Original Article

Numerical simulation of gas-solid heat and mass transfer behavior in the full oxygen hydrogen-rich reduction melting furnace

¹ Key Laboratory of Ecological Metallurgy of Multi-metal Intergrown Ores of Ministry of Education, Northeastern University, Shenyang, 110819, PR China
² HBIS Group Co., Ltd., Shijiazhuang 050023, PR China

^* e-mail: xingrifeng2021@163.com

Received: 22 January 2025
Accepted: 6 June 2025

Abstract

The traditional blast furnace ironmaking faces many problems, such as high energy consumption, large emissions, and serious pollution. In order to achieve green and low-carbon ironmaking, a full oxygen hydrogen-rich reduction melting furnace process has been proposed by HBIS and Northeastern University. The melting furnace is divided into three main functional zones: the indirect reduction zone, the softening and dripping zone, and the coke combustion zone.

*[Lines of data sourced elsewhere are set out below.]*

Definition assertOAuthFetchAllowed (rawUrl : jstr) : result AccessError unit :=
  match newURL None rawUrl with
  | None => thrown "Invalid URL"
  | Some url =>
      let protocol := u_protocol url in
      if negb (same protocol (js "https:") || same protocol (js "http:")) then refused 422 "OAuth discovery only supports http and https URLs"
      else if integrationsAllowPrivateNetworkTargets (broker settings) || bool_decide (environment (broker settings) ∈ [js "local"; js "test"]) then Ok tt
      else if negb (same protocol (js "https:")) then refused 422 "OAuth discovery targets must use https outside local/test"
      else
        let hostname := PayloadSanitizer.toLowerCase (u_hostname url) in
        if same hostname (js "localhost") || endsWith (js ".localhost") hostname then refused 422 "OAuth discovery may not target localhost"
        else
          match (if isIPv4 hostname || isIPv6 hostname then Some [hostname] else dns web hostname) with
          | None => thrown "getaddrinfo failed"
          | Some l => if existsb (isPrivateAddress isIPv6) l then refused 422 "OAuth discovery may not target private network addresses" else Ok tt
          end
  end.
(** The answer to a request, sent again along its redirects, and the addresses requested. *)
Fixpoint fetchOAuth (send : jstr -> Fetched) (hops : nat) (rawUrl : jstr) : result AccessError Answer * list jstr :=
  match assertOAuthFetchAllowed rawUrl with
  | Err e => (Err e, [])
  | Ok _ =>
      match send rawUrl with
      | FetchFailed => (thrown "fetch failed", [rawUrl])
      | Final a => (Ok a, [rawUrl])
      | Redirected location =>
          match hops with
          | O => (refused 422 "OAuth fetch exceeded maximum redirect hops", [rawUrl])
          | S hops =>
              match nonEmpty location with
              | None => (refused 422 "OAuth fetch redirect was missing Location", [rawUrl])
              | Some l =>
                  match newURL (Some rawUrl) l with
                  | None => (refused 422 "OAuth fetch redirect Location was invalid", [rawUrl])
                  | Some next => let '(r, visited) := fetchOAuth send hops (u_href next) in (r, rawUrl :: visited)
                  end
              end
          end
      end
  end.
Definition MAX_HOPS : nat := 3.
Definition fetched (send : jstr -> Fetched) (rawUrl : jstr) : result AccessError Answer := (fetchOAuth send MAX_HOPS rawUrl).1.
Definition okStatus (a : Answer) : bool := (200 <=? an_status a) && (an_status a <? 300).
Definition fetchJsonObject (url : jstr) : result AccessError (list (jstr * json)) :=
  match fetched (get web) url with
  | Err e => Err e
  | Ok a => if negb (okStatus a) then thrown "HTTP " else match an_body a with Some (JObj fields) => Ok fields | _ => thrown "metadata response was not a JSON object" end
  end.
(** The first candidate with usable metadata; a refusal ends the search. *)
Fixpoint firstUsable {A} (use : list (jstr * json) -> option A) (candidates : list jstr) : result AccessError (option A) :=
  match candidates with
  | [] => Ok None
  | url :: candidates =>
      match fetchJsonObject url with
      | Err (HttpError s m) => Err (HttpError s m)
      | Err _ => firstUsable use candidates
      | Ok payload => match use payload with Some a => Ok (Some a) | None => firstUsable use candidates end
      end
  end.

Based on the mass and heat conservation equations of the gas-solid phase, a one-dimensional kinetic model of the full oxygen hydrogen-rich reduction melting furnace was established to study the mass and heat transfer phenomena between the gas and solid phases in the furnace. The results show that the metallization rate of the iron-containing burdens in the indirect reduction zone can reach more than 85%. Then the iron-containing burdens are directly reduced, heated, and melted in the softening and dripping zone. Compared with the traditional blast furnace, this process can reduce carbon dioxide emissions by at least 38%.